This is probably a well-known issue, but I could not find a clear discussion in the literature, and I think others could find it useful.

Consider a real-analytic function germ $f:(\mathbb R^2,0) \rightarrow \mathbb R$, it is represented by a convergent power series $\sum_{i,j}a_{ij}x^iy^j \in \mathbb R\{x,y\}$. Suppose $f$ has a singularity at $0$, i.e. $df(0)=0$. Define its Jacobian ideal as the ideal generated by its partial derivatives: $I_{df} = \mathbb R\{x,y\}\langle f_x,f_y\rangle$, and its real local algebra as: $$Q_f := \frac{\mathbb R\{x,y\}}{I_{df}}.$$

Let $\mu_{\mathbb R} := \dim_{\mathbb R} Q_f$. The singularity is called algebraically isolated if $\mu_{\mathbb R}< \infty$. It is called isolated if, in some small neighborhood of $0$, $df(x,y)=0$ only at $(x,y)=0$ (i.e., the usual meaning).

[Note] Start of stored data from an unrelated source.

(** [reset] comes to a detached thread: [exit_wait] unless it is finished. *)
Definition reset_exit (d : Pool) (t : thread_ptr) : run Pool :=
  upd_thread d t (fun th => if is_finished th then th else with_exit th true).

(** The local variable of [reset] is destroyed, and with it the thread objects whose
    thread-local data is gone, and what they have in their hands. *)
Definition destroy_thread (d : Pool) (t : thread_ptr) : run Pool :=
  do th <- thread_at d t;
  if bool_decide (phase th = Over) then
    Ret (with_dropped (with_threads d (delete t (threads d)) (next_thread d)) (match mTask th with Some k => [k] | None => [] end))
  else Ret d.
Fixpoint reset_destroy (d : Pool) (l : list thread_ptr) : run Pool :=
  match l with
  | [] => Ret d
  | t :: l => do d <- destroy_thread d t; reset_destroy d l
  end.

(** [wait_for_done] woken with the mutex: what it does next. *)
Inductive wait_result := WaitAgain | ReturnFalse | Reset (l : list thread_ptr).
Definition wait_for_done_woken (d : Pool) (forever : bool) : Pool * wait_result :=
  if is_done d then let (d, l) := reset_detach d in (d, Reset l)
  else (d, if forever then WaitAgain else ReturnFalse).

(** ** The pool among threads

    Any thread may call an operation, a pooled one from inside its task too. [resets] has
    the local variables of the calls of [reset] in progress. An action that is not enabled
    has no result. *)
Record SystemThreads := mkSystem { pool : Pool; resets : gmap positive (list thread_ptr) }.

Definition referenced (S : SystemThreads) (t : thread_ptr) : bool :=
  bool_decide (t ∈ mAllThreads (pool S)) || bool_decide (map_Exists (fun _ l => t ∈ l) (resets S)).

Inductive thread_act := Begin | EndTask | Wake | ClearLocalData | ReleaseLocalData.
Inductive action :=
| OfThread (t : thread_ptr) (a : thread_act)
| Start (k : option task_ptr) (p : Z)
| TryStartNow (k : option task_ptr)
| SetMaxThreadCount (n : Z)
| SetExpiryTimeout (n : Z)
| Cancel (k : task_ptr)
| Clear
| ReserveThread
| ReleaseThread
| WaitForDone (c : positive) (forever : bool)
| ResetExit (c : positive) (t : thread_ptr)
| ResetDestroy (c : positive).

Definition thread_step (S : SystemThreads) (t : thread_ptr) (a : thread_act) : option (run Pool) :=
  th ← threads (pool S) !! t;
  match a, phase th with
  | Begin, Starting => Some (run_start (pool S) t)
  | EndTask, Running k => Some (run_finish_task (pool S) t k)
  | Wake, Waiting => Some (run_resume (pool S) t)
  | ClearLocalData, Finished => Some (local_data_clear (pool S) t)
  | ReleaseLocalData, Leaving => Some (local_data_release (pool S) t (negb (referenced S t)))
  | _, _ => None
  end.

Definition on_pool (S : SystemThreads) (r : run Pool) : run SystemThreads := do d <- r; Ret (mkSystem d (resets S)).

Definition perform (S : SystemThreads) (a : action) : option (run SystemThreads) :=
  let d := pool S in
  match a with
  | OfThread t a => on_pool S <$> thread_step S t a
  | Start k p => Some (on_pool S (start d k p))
  | TryStartNow k => Some (on_pool S (do (d, _) <- try_start_now d k; Ret d))
  | SetMaxThreadCount n => Some (on_pool S (set_max_thread_count d n))
  | SetExpiryTimeout n => Some (on_pool S (Ret (set_expiry_timeout d n)))
  | Cancel k => Some (on_pool S (Ret (fst (cancel d k))))
  | Clear => Some (on_pool S (Ret (clear d)))
  | ReserveThread => Some (on_pool S (Ret (reserve_thread d)))
  | ReleaseThread => Some (on_pool S (release_thread d))
  | WaitForDone c forever =>
      match resets S !! c with
      | Some _ => None
      | None =>
          let (d, r) := wait_for_done_woken d forever in
          Some (Ret (mkSystem d (match r with Reset l => <[c := l]> (resets S) | _ => resets S end)))
      end
  | ResetExit c t =>
      match resets S !! c with
      | Some l => if bool_decide (t ∈ l) then Some (on_pool S (reset_exit d t)) else None
      | None => None
      end
  | ResetDestroy c =>
      match resets S !! c with
      | Some l =>
          if forallb (fun t => match threads d !! t with Some th => is_finished th | None => false end) l
          then Some (do d <- reset_destroy d l; Ret (mkSystem d (delete c (resets S))))
          else None
      | None => None
      end
  end.
(* ===== verification/Ascii.v ===== *)
(** * ASCII characters, and numbers in text

    Models [src/cxxkit/text/ascii.hpp] and [ascii.cpp]: the character tables, the parsing of
    integers, the comparisons and conversions that ignore case. A [char *] points into the
    cells from the string's first character to the end of its array; characters are unsigned,
    and reading past the last cell is undefined. Floating-point text is left out. *)

From stdpp Require Import prelude list.
From Stdlib Require Import ZArith Lia.
From S2P Require Import Prelude Chars.

#[local] Open Scope Z_scope.
#[local] Open Scope cxx_scope.

(** ** Tables *)
Definition ascii_table : list Z :=
  [4; 4; 4; 4; 4; 4; 4; 4; 4; 260; 260; 260; 260; 260; 4; 4; 4; 4; 4; 4; 4; 4; 4; 4;
   4; 4; 4; 4; 4; 4; 4; 4; 320; 208; 208; 208; 208; 208; 208; 208; 208; 208; 208; 208; 208; 208; 208; 208;
   1113; 1113; 1113; 1113; 1113; 1113; 1113; 1113; 1113; 1113; 208; 208; 208; 208; 208; 208; 208; 1619; 1619; 1619; 1619; 1619; 1619; 595;
   595; 595; 595; 595; 595; 595; 595; 595; 595; 595; 595; 595; 595; 595; 595; 595; 595; 595; 595; 208; 208; 208; 208; 208;
   208; 1139; 1139; 1139; 1139; 1139; 1139; 115; 115; 115; 115; 115; 115; 115; 115; 115; 115; 115; 115; 115; 115; 115; 115; 115;
   115; 115; 115; 208; 208; 208; 208; 4] ++ replicate 128 0.

Definition ascii_lower_table : list Z :=
  [0; 1; 2; 3; 4; 5; 6; 7; 8; 9; 10; 11; 12; 13; 14; 15; 16; 17; 18; 19; 20; 21; 22; 23;
   24; 25; 26; 27; 28; 29; 30; 31; 32; 33; 34; 35; 36; 37; 38; 39; 40; 41; 42; 43; 44; 45; 46; 47;
   48; 49; 50; 51; 52; 53; 54; 55; 56; 57; 58; 59; 60; 61; 62; 63; 64; 97; 98; 99; 100; 101; 102; 103;
   104; 105; 106; 107; 108; 109; 110; 111; 112; 113; 114; 115; 116; 117; 118; 119; 120; 121; 122; 91; 92; 93; 94; 95;
   96; 97; 98; 99; 100; 101; 102; 103; 104; 105; 106; 107; 108; 109; 110; 111; 112; 113; 114; 115; 116; 117; 118; 119;
   120; 121; 122; 123; 124; 125; 126; 127; 128; 129; 130; 131; 132; 133; 134; 135; 136; 137; 138; 139; 140; 141; 142; 143;
   144; 145; 146; 147; 148; 149; 150; 151; 152; 153; 154; 155; 156; 157; 158; 159; 160; 161; 162; 163; 164; 165; 166; 167;
   168; 169; 170; 171; 172; 173; 174; 175; 176; 177; 178; 179; 180; 181; 182; 183; 184; 185; 186; 187; 188; 189; 190; 191;
   192; 193; 194; 195; 196; 197; 198; 199; 200; 201; 202; 203; 204; 205; 206; 207; 208; 209; 210; 211; 212; 213; 214; 215;
   216; 217; 218; 219; 220; 221; 222; 223; 224; 225; 226; 227; 228; 229; 230; 231; 232; 233; 234; 235; 236; 237; 238; 239;
   240; 241; 242; 243; 244; 245; 246; 247; 248; 249; 250; 251; 252; 253; 254; 255].

Definition ascii_upper_table : list Z :=
  [0; 1; 2; 3; 4; 5; 6; 7; 8; 9; 10; 11; 12; 13; 14; 15; 16; 17; 18; 19; 20; 21; 22; 23;
   24; 25; 26; 27; 28; 29; 30; 31; 32; 33; 34; 35; 36; 37; 38; 39; 40; 41; 42; 43; 44; 45; 46; 47;
   48; 49; 50; 51; 52; 53; 54; 55; 56; 57; 58; 59; 60; 61; 62; 63; 64; 65; 66; 67; 68; 69; 70; 71;
   72; 73; 74; 75; 76; 77; 78; 79; 80; 81; 82; 83; 84; 85; 86; 87; 88; 89; 90; 91; 92; 93; 94; 95;
   96; 65; 66; 67; 68; 69; 70; 71; 72; 73; 74; 75; 76; 77; 78; 79; 80; 81; 82; 83; 84; 85; 86; 87;
   88; 89; 90; 123; 124; 125; 126; 127; 128; 129; 130; 131; 132; 133; 134; 135; 136; 137; 138; 139; 140; 141; 142; 143;
   144; 145; 146; 147; 148; 149; 150; 151; 152; 153; 154; 155; 156; 157; 158; 159; 160; 161; 162; 163; 164; 165; 166; 167;
   168; 169; 170; 171; 172; 173; 174; 175; 176; 177; 178; 179; 180; 181; 182; 183; 184; 185; 186; 187; 188; 189; 190; 191;
   192; 193; 194; 195; 196; 197; 198; 199; 200; 201; 202; 203; 204; 205; 206; 207; 208; 209; 210; 211; 212; 213; 214; 215;
   216; 217; 218; 219; 220; 221; 222; 223; 224; 225; 226; 227; 228; 229; 230; 231; 232; 233; 234; 235; 236; 237; 238; 239;
   240; 241; 242; 243; 244; 245; 246; 247; 248; 249; 250; 251; 252; 253; 254; 255].

Definition CXXKIT_ASCII_ALNUM : Z := Z.shiftl 1 0.
Definition CXXKIT_ASCII_ALPHA : Z := Z.shiftl 1 1.
Definition CXXKIT_ASCII_CNTRL : Z := Z.shiftl 1 2.
Definition CXXKIT_ASCII_DIGIT : Z := Z.shiftl 1 3.
Definition CXXKIT_ASCII_GRAPH : Z := Z.shiftl 1 4.
Definition CXXKIT_ASCII_LOWER : Z := Z.shiftl 1 5.
Definition CXXKIT_ASCII_PRINT : Z := Z.shiftl 1 6.
Definition CXXKIT_ASCII_PUNCT : Z := Z.shiftl 1 7.
Definition CXXKIT_ASCII_SPACE : Z := Z.shiftl 1 8.
Definition CXXKIT_ASCII_UPPER : Z := Z.shiftl 1 9.
Definition CXXKIT_ASCII_XDIGIT : Z := Z.shiftl 1 10.

(** [c] is an [unsigned char]. *)
Definition in_class (mask c : Z) : bool := negb (Z.land (default 0 (ascii_table !! Z.to_nat c)) mask =? 0).
Definition ascii_isalnum (c : Z) : bool := in_class CXXKIT_ASCII_ALNUM c.
Definition ascii_isalpha (c : Z) : bool := in_class CXXKIT_ASCII_ALPHA c.
Definition ascii_iscntrl (c : Z) : bool := in_class CXXKIT_ASCII_CNTRL c.
Definition ascii_isdigit (c : Z) : bool := in_class CXXKIT_ASCII_DIGIT c.
Definition ascii_isgraph (c : Z) : bool := in_class CXXKIT_ASCII_GRAPH c.
Definition ascii_islower (c : Z) : bool := in_class CXXKIT_ASCII_LOWER c.
Definition ascii_isprint (c : Z) : bool := in_class CXXKIT_ASCII_PRINT c.
Definition ascii_ispunct (c : Z) : bool := in_class CXXKIT_ASCII_PUNCT c.
Definition ascii_isspace (c : Z) : bool := in_class CXXKIT_ASCII_SPACE c.
Definition ascii_isupper (c : Z) : bool := in_class CXXKIT_ASCII_UPPER c.
Definition ascii_isxdigit (c : Z) : bool := in_class CXXKIT_ASCII_XDIGIT c.
Definition ascii_isblank (c : Z) : bool := (32 =? c) || (9 =? c).
Definition ascii_isascii (c : Z) : bool := c <? 128.
Definition ascii_tolower (c : Z) : Z := default 0 (ascii_lower_table !! Z.to_nat c).
Definition ascii_toupper (c : Z) : Z := default 0 (ascii_upper_table !! Z.to_nat c).

(** The macros *)
Definition ISSPACE (c : Z) : bool := (c =? 32) || (c =? 12) || (c =? 10) || (c =? 13) || (c =? 9) || (c =? 11).
Definition ISUPPER (c : Z) : bool := (65 <=? c) && (c <=? 90).
Definition ISLOWER (c : Z) : bool := (97 <=? c) && (c <=? 122).
Definition ISALPHA (c : Z) : bool := ISUPPER c || ISLOWER c.
Definition TOUPPER (c : Z) : Z := if ISLOWER c then c - 97 + 65 else c.
Definition TOLOWER (c : Z) : Z := if ISUPPER c then c - 65 + 97 else c.

Definition ascii_digit_value (c : Z) : Z := if ascii_isdigit c then c - 48 else -1.
Definition ascii_xdigit_value (c : Z) : Z :=
  if (65 <=? c) && (c <=? 70) then c - 65 + 10
  else if (97 <=? c) && (c <=? 102) then c - 97 + 10
  else ascii_digit_value c.

(** ** Integers *)
Inductive errno := EINVAL | ERANGE.
#[export] Instance errno_eq_dec : EqDecision errno. Proof. solve_decision. Defined.

Definition kUInt64Max : Z := 2 ^ 64 - 1.
Definition kInt64Max : Z := 2 ^ 63 - 1.
Definition kInt64Min : Z := - 2 ^ 63.

(** The value, [*endptr], [*negative], and what [errno] is set to *)
Record parsed := mkParsed { value : Z; endptr : Z; negative : bool; error : option errno }.

Fixpoint skip_space (rest : list Z) (s : Z) : run Z :=
  match rest with
  | [] => Undef
  | c :: rest => if ISSPACE c then skip_space rest (s + 1) else Ret s
  end.

Definition digit_of (c : Z) : option Z :=
  if (48 <=? c) && (c <=? 57) then Some (c - 48) else if ISALPHA c then Some (TOUPPER c - 65 + 10) else None.

(** The loop over the digits: where it stops, the value and whether it overflowed *)
Fixpoint digits_loop (base cutoff cutlim : Z) (rest : list Z) (s ui64 : Z) (overflow : bool) : run (Z * Z * bool) :=
  match rest with
  | [] => Undef
  | c :: rest =>
      if c =? 0 then Ret (s, ui64, overflow)
      else
        match digit_of c with
        | None => Ret (s, ui64, overflow)
        | Some d =>
            if base <=? d then Ret (s, ui64, overflow)
            else if (cutoff <? ui64) || ((ui64 =? cutoff) && (cutlim <? d)) then digits_loop base cutoff cutlim rest (s + 1) ui64 true
            else digits_loop base cutoff cutlim rest (s + 1) (wrap 64 (wrap 64 (ui64 * base) + d)) overflow
        end
  end.

Definition noconv (m : list Z) (save : Z) (neg : bool) : run parsed :=
  do hex <-
    (if 2 <=? save then
       do x <- at_ m (save - 1);
       if TOUPPER x =? 88 then do o <- at_ m (save - 2); Ret (o =? 48) else Ret false
     else Ret false);
  Ret (mkParsed 0 (if (hex : bool) then save - 1 else 0) neg None).

(** The prefix that tells the base *)
Definition number_prefix (m : list Z) (base s : Z) : run (Z * Z) :=
  do c <- at_ m s;
  if c =? 48 then
    do x <- (if (base =? 0) || (base =? 16) then do x <- at_ m (s + 1); Ret (TOUPPER x =? 88) else Ret false);
    Ret (if (x : bool) then (16, s + 2) else if base =? 0 then (8, s) else (base, s))
  else Ret (if base =? 0 then (10, s) else (base, s)).

Definition parse_long_long (m : list Z) (base : Z) : run parsed :=
  if (base =? 1) || (36 <? base) then Ret (mkParsed 0 0 false (Some EINVAL))
  else
    do s <- skip_space m 0;
    do c <- at_ m s;
    if c =? 0 then noconv m 0 false
    else
      let neg := c =? 45 in
      let s := if (c =? 45) || (c =? 43) then s + 1 else s in
      do (base, s) <- number_prefix m base s;
      let save := s in
      do (s, ui64, overflow) <- digits_loop base (kUInt64Max / base) (kUInt64Max mod base) (drop (Z.to_nat s) m) s 0 false;
      if s =? save then noconv m save neg
      else Ret (mkParsed (if (overflow : bool) then kUInt64Max else ui64) s neg None).

Definition ascii_strtoull (m : list Z) (base : Z) : run parsed :=
  do p <- parse_long_long m base;
  Ret (mkParsed (if negative p then wrap 64 (- value p) else value p) (endptr p) (negative p) (error p)).

(** The conversion of an unsigned value, and a negation that must fit *)
Definition ascii_strtoll (m : list Z) (base : Z) : run parsed :=
  do p <- parse_long_long m base;
  let result := value p in
  if negative p && (wrap 64 kInt64Min <? result) then Ret (mkParsed kInt64Min (endptr p) true (Some ERANGE))
  else if negb (negative p) && (wrap 64 kInt64Max <? result) then Ret (mkParsed kInt64Max (endptr p) false (Some ERANGE))
  else if negative p then
    let r := to_signed 64 result in
    if r =? kInt64Min then Undef else Ret (mkParsed (- r) (endptr p) true (error p))
  else Ret (mkParsed (to_signed 64 result) (endptr p) false (error p)).

Definition str_has_sign (m : list Z) : run bool := do c <- at_ m 0; Ret ((c =? 45) || (c =? 43)).
Definition str_has_hex_prefix (m : list Z) (s : Z) : run bool :=
  do c <- at_ m s; if c =? 48 then do x <- at_ m (s + 1); Ret (ascii_tolower x =? 120) else Ret false.

(** [support] is computed before the conversion, while [end_ptr] is null. *)
Definition ascii_string_to_signed (m : list Z) (base min max : Z) : run (option Z) :=
  do c <- at_ m 0;
  let isspace := ascii_isspace c in
  let end_ptr := (None : option Z) in
  do support <-
    (do hex <- (if base =? 16 then do sgn <- str_has_sign m; str_has_hex_prefix m (if (sgn : bool) then 1 else 0) else Ret false);
     match end_ptr with
     | None => Ret true
     | Some e => if (hex : bool) then Ret true else do c <- at_ m e; Ret (negb (c =? 0))
     end);
  if c =? 0 then Ret None
  else
    do p <- ascii_strtoll m base;
    if isspace || (support : bool) then Ret None
    else if bool_decide (error p = Some ERANGE) || (value p <? min) || (max <? value p) then Ret None
    else Ret (Some (value p)).

Definition ascii_string_to_unsigned (m : list Z) (base min max : Z) : run (option Z) :=
  do c <- at_ m 0;
  let isspace := ascii_isspace c in
  do has_sign <- str_has_sign m;
  let end_ptr := (None : option Z) in
  do support <-
    (do hex <- (if base =? 16 then str_has_hex_prefix m 0 else Ret false);
     match end_ptr with
     | None => Ret true
     | Some e => if (hex : bool) then Ret true else do c <- at_ m e; Ret (negb (c =? 0))
     end);
  if c =? 0 then Ret None
  else
    do p <- ascii_strtoull m base;
    if isspace || (has_sign : bool) || (support : bool) then Ret None
    else if bool_decide (error p = Some ERANGE) || (value p <? min) || (max <? value p) then Ret None
    else Ret (Some (value p)).

(** ** Comparisons *)
Fixpoint ascii_strcasecmp (m1 m2 : list Z) : run Z :=
  do c1 <- deref (head m1);
  do c2 <- deref (head m2);
  if negb (c1 =? 0) && negb (c2 =? 0) then
    if negb (TOLOWER c1 =? TOLOWER c2) then Ret (TOLOWER c1 - TOLOWER c2)
    else match m1 with [] => Undef | _ :: m1' => ascii_strcasecmp m1' (tail m2) end
  else Ret (c1 - c2).

Fixpoint ascii_strncasecmp (m1 m2 : list Z) (n : nat) : run Z :=
  match n with
  | O => Ret 0
  | S n =>
      do c1 <- deref (head m1);
      do c2 <- deref (head m2);
      if negb (c1 =? 0) && negb (c2 =? 0) then
        if negb (TOLOWER c1 =? TOLOWER c2) then Ret (TOLOWER c1 - TOLOWER c2)
        else ascii_strncasecmp (tail m1) (tail m2) n
      else Ret (c1 - c2)
  end.

(** ** Conversions *)

(** [strlen], and [String::strndup] *)
Fixpoint strlen (m : list Z) : run nat :=
  match m with
  | [] => Undef
  | c :: m => if c =? 0 then Ret O else do n <- strlen m; Ret (S n)
  end.
Definition strndup (m : list Z) (n : nat) : run (list Z) :=
  do len <- strlen m;
  let end_ := Nat.min len n in
  Ret (take end_ m ++ replicate (S n - end_) 0).

(** The loop up to the terminator *)
Fixpoint convert (f : Z -> Z) (m : list Z) : run (list Z) :=
  match m with
  | [] => Undef
  | c :: m => if c =? 0 then Ret (c :: m) else do m <- convert f m; Ret (f c :: m)
  end.

Definition ascii_strlwr (m : list Z) (len : Z) : run (list Z) :=
  do len <- (if len <? 0 then strlen m else Ret (Z.to_nat len));
  do result <- strndup m len;
  convert ascii_tolower result.
Definition ascii_strupr (m : list Z) (len : Z) : run (list Z) :=
  do len <- (if len <? 0 then strlen m else Ret (Z.to_nat len));
  do result <- strndup m len;
  convert ascii_toupper result.

(** The versions on [std::string] *)
Definition ascii_string_tolower (s : list Z) : list Z := ascii_tolower <$> s.
Definition ascii_string_toupper (s : list Z) : list Z := ascii_toupper <$> s.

Now take the complexification of $f$ by simply considering the series as a complex one: $\sum_{i,j}a_{ij}z^iw^j$. It is convergent in some polydisc and defines an holomorphic germ $f^{\mathbb C}:(\mathbb C^2,0) \rightarrow \mathbb C$. Take its (complex) Jacobian ideal, that is: $I_{df^{\mathbb C}} = \mathbb C\{x,y\}\langle f^{\mathbb C}_z,f^{\mathbb C}_w\rangle$, and the complex local algebra $$Q^{\mathbb C}_f := \frac{\mathbb C\{x,y\}}{I_{df^{\mathbb C}}}.$$

The Milnor number of the complexified singularity is defined by: $\mu_{\mathbb C} := \dim_{\mathbb C} Q_f^{\mathbb C}.$ A complex singularity is called isolated if $\mu_{\mathbb C} < \infty$. (In the holomorphic case it can be proven that a singularity is isolated if and only if, in some small neighborhood of $0$, $df(z,w)=0$ only at $(z,w)=0$, so we don't need to specify ''algebraically'' here.)


  1. What is the relationship between the real-analytic singularity and its complexification? In particular: between the two local algebras, and between $\mu_{\mathbb R}$ and $\mu_{\mathbb C}$? Is there a class of functions where things work better?
  2. Is true (or false) that a real-analytic singularity is algebraically isolated if and only if its complexification is isolated?
  3. In the real setting: is ''algebraically isolated'' stronger then simply ''isolated''?
  4. Any reference!

Thank you.

  • 3
    $\begingroup$ It seems to me that $Q_f^{\mathbb{C}} \cong Q_f \otimes \mathbb{C}$, so $\mu_{\mathbb{R}} = \mu_{\mathbb{C}}$. Am I missing something? $\endgroup$ – David E Speyer Feb 26 '16 at 13:51

As David Speyer has already suggested, we have $Q_f^\mathbb{C}\simeq Q_f\otimes\mathbb{C}$, so that answers the first question (and the second question).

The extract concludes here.